▸ WHAT YOU NEED TO DO: Word for word, repeat every entry that appears below.

▸ RECORDS SUPPLIED:
(** * FileCollection: an in-memory directory tree of file entries

    Shallow embedding of [openage/util/fslike/filecollection.py].

    The Python object holds [self.rootentries], a pair of two
    [OrderedDict]s: name -> file entry and name -> sub-directory (itself
    such a pair).  Every method walks or mutates that tree in place and
    either returns or raises.  Here

    - an [OrderedDict] is an association list in insertion order,
    - the tree is the inductive type [direntries],
    - a method is a function from the tree before the call to the tree
      after the call together with its outcome (value or exception), so
      that what a failing call has already mutated stays visible,
    - the pair handed out by [get_direntries] is a reference into the
      tree; since no directory is ever shared between two parents it is
      identified with the path that leads to it, and a write through the
      reference is [store] at that path. *)

From Stdlib Require Import List String Bool Arith Lia.
Import ListNotations.
Local Open Scope string_scope.
Local Open Scope list_scope.

(** ** Path segments *)

(** A path segment is a Python [bytes] object. *)
Definition bytes := string.

(** [b"/".join(parts)] *)
Definition join (parts : list bytes) : bytes := String.concat "/" parts.

(** [parts[-1]] and [parts[:-1]] of a non-empty list. *)
Definition last_part (parts : list bytes) : bytes := last parts EmptyString.
Definition parent_parts (parts : list bytes) : list bytes := removelast parts.
Arguments last_part : simpl never.
Arguments parent_parts : simpl never.

(** ** OrderedDict *)

Module OrderedDict.
Section Dict.
Variable V : Type.

Definition t := list (bytes * V).

(** [d[k]]; [None] stands for [KeyError]. *)
Fixpoint get (k : bytes) (d : t) : option V :=
  match d with
  | [] => None
  | (k', v) :: d' => if String.eqb k k' then Some v else get k d'
  end.

(** [k in d] *)
Definition contains (k : bytes) (d : t) : bool :=
  match get k d with Some _ => true | None => false end.

(** [d[k] = v]: an existing key keeps its position, a new key goes to
    the end. *)
Fixpoint set (k : bytes) (v : V) (d : t) : t :=
  match d with
  | [] => [(k, v)]
  | (k', v') :: d' =>
      if String.eqb k k' then (k', v) :: d' else (k', v') :: set k v d'
  end.

(** The dictionary without the item of key [k]. *)
Fixpoint remove (k : bytes) (d : t) : t :=
  match d with
  | [] => []
  | (k', v') :: d' =>
      if String.eqb k k' then d' else (k', v') :: remove k d'
  end.

(** [del d[k]]; [None] stands for [KeyError]. *)
Definition del (k : bytes) (d : t) : option t :=
  if contains k d then Some (remove k d) else None.

(** Iteration: the keys in insertion order. *)
Definition keys (d : t) : list bytes := map fst d.

(** Truth value of the dictionary: [bool(d)]. *)
Definition truthy (d : t) : bool :=
  match d with [] => false | _ :: _ => true end.
End Dict.
Arguments get {V} k d.
Arguments contains {V} k d.
Arguments set {V} k v d.
Arguments remove {V} k d.
Arguments del {V} k d.
Arguments keys {V} d.
Arguments truthy {V} d.
End OrderedDict.

Module OD := OrderedDict.

(** ** Python values, exceptions, file entries *)

(** Opaque Python objects handed through the collection: provider
    callables, stream handles, sizes and times.  Only identity and
    [is None] are ever inspected. *)
Inductive pyobj : Type :=
| PyNone
| PyObj (id : nat).

Definition is_None (v : pyobj) : bool :=
  match v with PyNone => true | PyObj _ => false end.

(** The argument an exception is built with. *)
Inductive exn_arg : Type :=
| ArgBytes (b : bytes)                        (* a [bytes] object            *)
| ArgStr (s : string)                         (* a literal [str]             *)
| ArgDecoded (prefix : string) (b : bytes).   (* [prefix + b.decode(errors='replace')] *)

Inductive exn : Type :=
| FileExistsError (a : exn_arg)
| FileNotFoundError (a : exn_arg)
| IsADirectoryError (a : exn_arg)
| NotADirectoryError (a : exn_arg)
| UnsupportedOperation (a : exn_arg)
| IOError (a : exn_arg)
| AttributeError
| TypeError.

▸ OUTPUT:
(** * FileCollection: an in-memory directory tree of file entries

    Shallow embedding of [openage/util/fslike/filecollection.py].

    The Python object holds [self.rootentries], a pair of two
    [OrderedDict]s: name -> file entry and name -> sub-directory (itself
    such a pair).  Every method walks or mutates that tree in place and
    either returns or raises.  Here

    - an [OrderedDict] is an association list in insertion order,
    - the tree is the inductive type [direntries],
    - a method is a function from the tree before the call to the tree
      after the call together with its outcome (value or exception), so
      that what a failing call has already mutated stays visible,
    - the pair handed out by [get_direntries] is a reference into the
      tree; since no directory is ever shared between two parents it is
      identified with the path that leads to it, and a write through the
      reference is [store] at that path. *)

From Stdlib Require Import List String Bool Arith Lia.
Import ListNotations.
Local Open Scope string_scope.
Local Open Scope list_scope.

(** ** Path segments *)

(** A path segment is a Python [bytes] object. *)
Definition bytes := string.

(** [b"/".join(parts)] *)
Definition join (parts : list bytes) : bytes := String.concat "/" parts.

(** [parts[-1]] and [parts[:-1]] of a non-empty list. *)
Definition last_part (parts : list bytes) : bytes := last parts EmptyString.
Definition parent_parts (parts : list bytes) : list bytes := removelast parts.
Arguments last_part : simpl never.
Arguments parent_parts : simpl never.

(** ** OrderedDict *)

Module OrderedDict.
Section Dict.
Variable V : Type.

Definition t := list (bytes * V).

(** [d[k]]; [None] stands for [KeyError]. *)
Fixpoint get (k : bytes) (d : t) : option V :=
  match d with
  | [] => None
  | (k', v) :: d' => if String.eqb k k' then Some v else get k d'
  end.

(** [k in d] *)
Definition contains (k : bytes) (d : t) : bool :=
  match get k d with Some _ => true | None => false end.

(** [d[k] = v]: an existing key keeps its position, a new key goes to
    the end. *)
Fixpoint set (k : bytes) (v : V) (d : t) : t :=
  match d with
  | [] => [(k, v)]
  | (k', v') :: d' =>
      if String.eqb k k' then (k', v) :: d' else (k', v') :: set k v d'
  end.

(** The dictionary without the item of key [k]. *)
Fixpoint remove (k : bytes) (d : t) : t :=
  match d with
  | [] => []
  | (k', v') :: d' =>
      if String.eqb k k' then d' else (k', v') :: remove k d'
  end.

(** [del d[k]]; [None] stands for [KeyError]. *)
Definition del (k : bytes) (d : t) : option t :=
  if contains k d then Some (remove k d) else None.

(** Iteration: the keys in insertion order. *)
Definition keys (d : t) : list bytes := map fst d.

(** Truth value of the dictionary: [bool(d)]. *)
Definition truthy (d : t) : bool :=
  match d with [] => false | _ :: _ => true end.
End Dict.
Arguments get {V} k d.
Arguments contains {V} k d.
Arguments set {V} k v d.
Arguments remove {V} k d.
Arguments del {V} k d.
Arguments keys {V} d.
Arguments truthy {V} d.
End OrderedDict.

Module OD := OrderedDict.

(** ** Python values, exceptions, file entries *)

(** Opaque Python objects handed through the collection: provider
    callables, stream handles, sizes and times.  Only identity and
    [is None] are ever inspected. *)
Inductive pyobj : Type :=
| PyNone
| PyObj (id : nat).

Definition is_None (v : pyobj) : bool :=
  match v with PyNone => true | PyObj _ => false end.

(** The argument an exception is built with. *)
Inductive exn_arg : Type :=
| ArgBytes (b : bytes)                        (* a [bytes] object            *)
| ArgStr (s : string)                         (* a literal [str]             *)
| ArgDecoded (prefix : string) (b : bytes).   (* [prefix + b.decode(errors='replace')] *)

Inductive exn : Type :=
| FileExistsError (a : exn_arg)
| FileNotFoundError (a : exn_arg)
| IsADirectoryError (a : exn_arg)
| NotADirectoryError (a : exn_arg)
| UnsupportedOperation (a : exn_arg)
| IOError (a : exn_arg)
| AttributeError
| TypeError.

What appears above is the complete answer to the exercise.